If you had a choice, wwho would you like to read to you, your favorite book? It could be a friend, a fictional character or a celebrity.

Personally, I would pick NBC Datelines Keith Morrison. He usually does the crime mystery hour on the channel and he does it soooooo well.






Love his voice. He can turn murder and other such horrid topics into a lulling bedtime story.

Who would you choose to read you a story?


----------



## Guru Coyote (Sep 23, 2012)

I'm no good at remembering names of people ^^
But right now, my answer is:  Lawrence Santoro At Home in Bluffton

Actually, if the question were "Who would you want to read Your story," Mr. Santoro would be my first choice. Now all I need to do is write a story he might read.


----------



## robertbevan (Sep 23, 2012)

david attenborough.


----------



## Kit (Sep 23, 2012)

Michael McDonald.

Alternately, any man with a British, Scottish, Irish or Australian accent.


----------



## Caged Maiden (Sep 23, 2012)

@ Kit.  My husband is from England...  

No offense to my hubby, but I'd pick Antonio Banderas, even if he just wanted to curl up on my bed as Puss in Boots and read me fairytales...


----------



## Ireth (Sep 23, 2012)

Benedict Cumberbatch. I could listen to him talk for hours. ^_^


----------



## soulless (Sep 23, 2012)

Kelly Macdonald or Shirley Manson please, I love listening to a sweet Scottish voice.


----------



## FatCat (Sep 23, 2012)

Garrison Keillor all the way!


----------



## Reaver (Sep 23, 2012)

Fran Drescher.


----------



## ArelEndan (Sep 23, 2012)

Richard Armitage. I keep re-watching the Hobbit trailer just to hear him speak.


----------



## Benjamin Clayborne (Sep 24, 2012)

Liam Neeson. I'd love to hear him doing women's voices.


----------



## SlimShady (Sep 24, 2012)

Morgan Freeman.  He's awesome.


----------



## Androxine Vortex (Sep 25, 2012)

Microsoft SAM

But seriously, Peter Cullen. You KNOW that would be awesome. He has the most epic voice.


----------



## srcroft (Sep 25, 2012)

If I could have someone read me a story it would probably be Morgan Freedman. Although I love Terry O'Quinn too.

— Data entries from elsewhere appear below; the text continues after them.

Definition hash_lines : list (line_kind * list nat * nat) :=
  let A := 0%nat in let B := 1%nat in let C := 2%nat in let D := 3%nat in let E := 4%nat in [
   (R0, [A; B; C; D; E], 0); (R0, [E; A; B; C; D], 1);
   (R0, [D; E; A; B; C], 2); (R0, [C; D; E; A; B], 3);
   (R0, [B; C; D; E; A], 4); (R0, [A; B; C; D; E], 5);
   (R0, [E; A; B; C; D], 6); (R0, [D; E; A; B; C], 7);
   (R0, [C; D; E; A; B], 8); (R0, [B; C; D; E; A], 9);
   (R0, [A; B; C; D; E], 10); (R0, [E; A; B; C; D], 11);
   (R0, [D; E; A; B; C], 12); (R0, [C; D; E; A; B], 13);
   (R0, [B; C; D; E; A], 14); (R0, [A; B; C; D; E], 15);
   (R1, [E; A; B; C; D], 16); (R1, [D; E; A; B; C], 17);
   (R1, [C; D; E; A; B], 18); (R1, [B; C; D; E; A], 19);
   (R2, [A; B; C; D; E], 20); (R2, [E; A; B; C; D], 21);
   (R2, [D; E; A; B; C], 22); (R2, [C; D; E; A; B], 23);
   (R2, [B; C; D; E; A], 24); (R2, [A; B; C; D; E], 25);
   (R2, [E; A; B; C; D], 26); (R2, [D; E; A; B; C], 27);
   (R2, [C; D; E; A; B], 28); (R2, [B; C; D; E; A], 29);
   (R2, [A; B; C; D; E], 30); (R2, [E; A; B; C; D], 31);
   (R2, [D; E; A; B; C], 32); (R2, [C; D; E; A; B], 33);
   (R2, [B; C; D; E; A], 34); (R2, [A; B; C; D; E], 35);
   (R2, [E; A; B; C; D], 36); (R2, [D; E; A; B; C], 37);
   (R2, [C; D; E; A; B], 38); (R2, [B; C; D; E; A], 39);
   (R3, [A; B; C; D; E], 40); (R3, [E; A; B; C; D], 41);
   (R3, [D; E; A; B; C], 42); (R3, [C; D; E; A; B], 43);
   (R3, [B; C; D; E; A], 44); (R3, [A; B; C; D; E], 45);
   (R3, [E; A; B; C; D], 46); (R3, [D; E; A; B; C], 47);
   (R3, [C; D; E; A; B], 48); (R3, [B; C; D; E; A], 49);
   (R3, [A; B; C; D; E], 50); (R3, [E; A; B; C; D], 51);
   (R3, [D; E; A; B; C], 52); (R3, [C; D; E; A; B], 53);
   (R3, [B; C; D; E; A], 54); (R3, [A; B; C; D; E], 55);
   (R3, [E; A; B; C; D], 56); (R3, [D; E; A; B; C], 57);
   (R3, [C; D; E; A; B], 58); (R3, [B; C; D; E; A], 59);
   (R4, [A; B; C; D; E], 60); (R4, [E; A; B; C; D], 61);
   (R4, [D; E; A; B; C], 62); (R4, [C; D; E; A; B], 63);
   (R4, [B; C; D; E; A], 64); (R4, [A; B; C; D; E], 65);
   (R4, [E; A; B; C; D], 66); (R4, [D; E; A; B; C], 67);
   (R4, [C; D; E; A; B], 68); (R4, [B; C; D; E; A], 69);
   (R4, [A; B; C; D; E], 70); (R4, [E; A; B; C; D], 71);
   (R4, [D; E; A; B; C], 72); (R4, [C; D; E; A; B], 73);
   (R4, [B; C; D; E; A], 74); (R4, [A; B; C; D; E], 75);
   (R4, [E; A; B; C; D], 76); (R4, [D; E; A; B; C], 77);
   (R4, [C; D; E; A; B], 78); (R4, [B; C; D; E; A], 79)]%nat.

(** ** The class *)

Definition sha1_iv : list Z := [0x67452301; 0xefcdab89; 0x98badcfe; 0x10325476; 0xc3d2e1f0].

Section Class.
Context (little : bool).

(** [init], which leaves the buffer as it is. *)
Definition init (s : sha_state) : sha_state := MkSha sha1_iv 0 0 (Buffer s).
(** The constructor, in memory with the bytes [raw]. *)
Definition SHA1 (raw : list Z) : sha_state := init (MkSha [] 0 0 raw).

(** The words of the buffer are overwritten. *)
Definition hashBlock (st buf : list Z) : list Z * list Z :=
  let '(R, W) := fold_left run_line hash_lines (st, buffer_words little buf) in
  (zip_with (uadd 32) st R, concat (UnalignedStore little 4 <$> W)).

Definition sha1_addUncounted (Data : Z) (s : sha_state) : sha_state := addUncounted little hashBlock Data s.
Definition sha1_writebyte (Data : Z) (s : sha_state) : sha_state := writebyte little hashBlock Data s.
Definition sha1_update (Data : list Z) (s : sha_state) : sha_state := update little hashBlock Data s.

Definition length_bytes (count : Z) : list Z :=
  [0; 0; 0; wrap 8 (ushr count 29); wrap 8 (ushr count 21); wrap 8 (ushr count 13); wrap 8 (ushr count 5); wrap 8 (ushl 32 count 3)].
Definition pad (s : sha_state) : option sha_state := pad_with little hashBlock length_bytes s.

(** [final()]: the digest and the object; [result()] restores the object. *)
Definition final (s : sha_state) : option (list Z * sha_state) := s ← pad s; Some (hash_result little s, s).
Definition result (s : sha_state) : option (list Z * sha_state) := '(h, _) ← final s; Some (h, s).
Definition hash (raw Data : list Z) : option (list Z) := fst <$> final (sha1_update Data (SHA1 raw)).
End Class.

(** ** FIPS 180-4 *)

Definition extend (W : list Z) : list Z :=
  let t := length W in
  W ++ [rol (Z.lxor (Z.lxor (Z.lxor (W !!! (t - 3)%nat) (W !!! (t - 8)%nat)) (W !!! (t - 14)%nat)) (W !!! (t - 16)%nat)) 1].
Definition schedule (M : list Z) : list Z := Nat.iter 64 extend M.

Definition Ch (x y z : Z) : Z := Z.lxor (Z.land x y) (Z.land (Z.lnot x) z).
Definition Parity (x y z : Z) : Z := Z.lxor (Z.lxor x y) z.
Definition Maj (x y z : Z) : Z := Z.lxor (Z.lxor (Z.land x y) (Z.land x z)) (Z.land y z).

Definition fips_f (t : nat) : Z -> Z -> Z -> Z :=
  if decide (t < 20)%nat then Ch else if decide (t < 40)%nat then Parity else if decide (t < 60)%nat then Maj else Parity.
Definition fips_K (t : nat) : Z :=
  if decide (t < 20)%nat then 0x5a827999 else if decide (t < 40)%nat then 0x6ed9eba1 else if decide (t < 60)%nat then 0x8f1bbcdc else 0xca62c1d6.

Definition round (t : nat) (v : list Z) (w : Z) : list Z :=
  match v with
  | [a; b; c; d; e] =>
      let T := uadd 32 (uadd 32 (uadd 32 (uadd 32 (rol a 5) (fips_f t b c d)) e) (fips_K t)) w in
      [T; a; rol b 30; c; d]
  | _ => v
  end.

Fixpoint rounds (n : nat) (v W : list Z) : list Z :=
  match n with O => v | S n => round n (rounds n v W) (W !!! n) end.

Definition sha1_compress (st M : list Z) : list Z := zip_with (uadd 32) st (rounds 80 st (schedule M)).

(** The digest of the standard, the length of the message being written in [l]. *)
Definition sha1_digest (m l : list Z) : list Z := digest sha1_compress sha1_iv m l.

(** ** The unrolled lines are the rounds *)

Definition reg (t i : nat) : nat := ((i + 4 * t) mod 5)%nat.
Definition wrd (t j : nat) : nat := ((t + j) mod 16)%nat.
Definition kind (t : nat) : line_kind :=
  if decide (t < 16)%nat then R0 else if decide (t < 20)%nat then R1 else if decide (t < 40)%nat then R2 else if decide (t < 60)%nat then R3 else R4.

Lemma hash_lines_args : hash_lines = (fun t => (kind t, reg t <$> seq 0 5, t)) <$> seq 0 80.
Proof. by vm_compute. Qed.

Definition view_regs (t : nat) (R : list Z) : list Z := (fun i => R !!! reg t i) <$> seq 0 5.
Definition view_words (t : nat) (W : list Z) : list Z := (fun j => W !!! wrd t j) <$> seq 0 16.

Lemma sha1_reg_mod t i : reg t i = reg (t mod 5) i /\ reg (S t) i = reg (S (t mod 5)) i.
Proof.
  unfold reg. rewrite (Nat.div_mod_eq t 5) at 1 3.
  replace (i + 4 * (5 * (t / 5) + t mod 5))%nat with (i + 4 * (t mod 5) + (4 * (t / 5)) * 5)%nat by lia.
  replace (i + 4 * S (5 * (t / 5) + t mod 5))%nat with (i + 4 * S (t mod 5) + (4 * (t / 5)) * 5)%nat by lia. by rewrite !Nat.Div0.mod_add.
Qed.

Lemma sha1_wrd_mod t j : wrd t j = wrd (t mod 16) j /\ wrd (S t) j = wrd (S (t mod 16)) j.
Proof.
  unfold wrd. rewrite (Nat.div_mod_eq t 16) at 1 3. replace (16 * (t / 16) + t mod 16 + j)%nat with (t mod 16 + j + t / 16 * 16)%nat by lia.
  replace (S (16 * (t / 16) + t mod 16) + j)%nat with (S (t mod 16) + j + t / 16 * 16)%nat by lia. by rewrite !Nat.Div0.mod_add.
Qed.

(** The functions of the source and of the standard agree on every bit. *)
Lemma line_fun_fips t x y z : line_fun (kind t) x y z = fips_f t x y z.
Proof.
  unfold kind, fips_f. repeat destruct (decide _); try lia; cbn [line_fun]; try done; unfold Ch, Maj; apply Z.bits_inj'; intros i Hi;
    rewrite ?Z.lxor_spec, ?Z.lor_spec, ?Z.land_spec, ?Z.lxor_spec, ?Z.lor_spec, ?testbit_lnot by done;
    destruct (Z.testbit x i), (Z.testbit y i), (Z.testbit z i); done.
Qed.

Lemma line_const_fips t : line_const (kind t) = fips_K t.
Proof. unfold kind, fips_K. repeat destruct (decide _); try lia; done. Qed.

Lemma uadd_T e f w k r : uadd 32 e (uadd 32 (uadd 32 (uadd 32 f w) k) r) = uadd 32 (uadd 32 (uadd 32 (uadd 32 r f) e) k) w.
Proof. unfold uadd at 1 5. apply wrap_proper. cong_strip. apply cong_intro with 0. ring. Qed.

(** The variables of a line, once its word is known. *)
Lemma sha1_line_regs t r R f k w : (t < 5)%nat -> length R = 5%nat ->
  let R' := <[reg t 4 := uadd 32 (R !!! reg t 4) (uadd 32 (uadd 32 (uadd 32 (f (R !!! reg t 1) (R !!! reg t 2) (R !!! reg t 3)) w) k) (rol (R !!! reg t 0) 5))]> R in
  let R'' := <[reg t 1 := rol (R' !!! reg t 1) 30]> R' in
  (forall x y z, f x y z = fips_f r x y z) -> k = fips_K r ->
  view_regs (S t) R'' = round r (view_regs t R) w /\ length R'' = 5%nat.
Proof.
  intros Ht HR R' R'' Hf ->. subst R' R''. rewrite Hf. do 5 (destruct R as [|? R]; [done|]). destruct R; [|done].
  do 5 (destruct t as [|t]; [lazy -[uadd rol fips_f fips_K]; rewrite uadd_T; split; reflexivity|]). lia.
Qed.

Definition next_word (v : list Z) : Z := rol (Z.lxor (Z.lxor (Z.lxor (v !!! 13%nat) (v !!! 8%nat)) (v !!! 2%nat)) (v !!! 0%nat)) 1.

Lemma blk_window t W : length W = 16%nat ->
  fst (blk W t) = next_word (view_words t W) /\
  view_words (S t) (snd (blk W t)) = drop 1 (view_words t W) ++ [next_word (view_words t W)] /\ length (snd (blk W t)) = 16%nat.
Proof.
  intros HW. assert (E : forall n, Nat.land n 15 = (n mod 16)%nat) by (intros n; apply (Nat.land_ones n 4)).
  unfold blk. rewrite !E. change ((t + 13) mod 16)%nat with (wrd t 13). change ((t + 8) mod 16)%nat with (wrd t 8). change ((t + 2) mod 16)%nat with (wrd t 2).
  replace (t mod 16)%nat with (wrd t 0) by (unfold wrd; by rewrite Nat.add_0_r). cbn [fst snd].
  assert (Ev : forall V, view_words t V = view_words (t mod 16) V) by (intros V; apply list_fmap_ext; intros i x _; by rewrite (proj1 (sha1_wrd_mod t x))).
  assert (Ev' : forall V, view_words (S t) V = view_words (S (t mod 16)) V) by (intros V; apply list_fmap_ext; intros i x _; by rewrite (proj2 (sha1_wrd_mod t x))).
  rewrite Ev, Ev'. rewrite !(proj1 (sha1_wrd_mod t _)). pose proof (Nat.mod_upper_bound t 16 ltac:(lia)) as Hs. generalize dependent (t mod 16)%nat.
  intros s _ _ Hs. do 16 (destruct W as [|? W]; [done|]). destruct W; [|done].
  do 16 (destruct s as [|s]; [lazy -[rol Z.lxor]; split_and!; reflexivity|]). lia.
Qed.

(** *** The window is the schedule *)

Lemma sha1_length_extend n M : length (Nat.iter n extend M) = (length M + n)%nat.
Proof. induction n as [|n IH]; [cbn; lia|]. rewrite Nat.iter_succ. unfold extend at 1. rewrite length_app, IH. cbn. lia. Qed.

Lemma sha1_extend_prefix n j M k : (k < length M + n)%nat -> Nat.iter (n + j) extend M !!! k = Nat.iter n extend M !!! k.
Proof.
  intros Hk. induction j as [|j IH]; [by rewrite Nat.add_0_r|]. rewrite Nat.add_succ_r, Nat.iter_succ. unfold extend at 1.
  rewrite !list_lookup_total_alt in *. rewrite lookup_app_l by (rewrite sha1_length_extend; lia). exact IH.
Qed.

To Read my Novel on audio book. David Bowie HAH, since I write Dark Scifi Fantasy Youth. lol


----------



## Saigonnus (Sep 25, 2012)

James Earl Jones


----------



## Jess A (Sep 26, 2012)

Sir David Attenborough!


----------



## CupofJoe (Sep 26, 2012)

Christopher Eccleston - cos every planet has a north...


----------



## Ilharess del Lloun (Oct 4, 2012)

Dame Judy Dench


----------



## Aidan of the tavern (Apr 30, 2013)

Man, I can't believe I missed this thread!  Loads of people could read me a story, but I'll go with John Rhys Davies!  He has a great voice for reading fantasy, really deep and melodious, with a slight Welsh accent.  He would just bring that story to life.  

Voice actor Steve Blum would be another one, great voice and he can do a wide range of characters.


----------



## Kit (Apr 30, 2013)

Mary Fahl.

https://www.youtube.com/watch?v=OCMrGLkwjAw


----------



## Steerpike (Apr 30, 2013)

Caged Maiden said:


> No offense to my hubby, but I'd pick Antonio Banderas, even if he just wanted to curl up on my bed as Puss in Boots and read me fairytales...



Yeah, assuming they'd have to be there to read it in person, I don't know - Christina Hendricks comes to mind. I don't really care if she can read or not, as long as she'll curl up and make the effort.


----------



## Sparkie (Apr 30, 2013)

Patrick Stewart.


----------



## T.Allen.Smith (May 1, 2013)

Christopher Walken or Kate Beckinsale


----------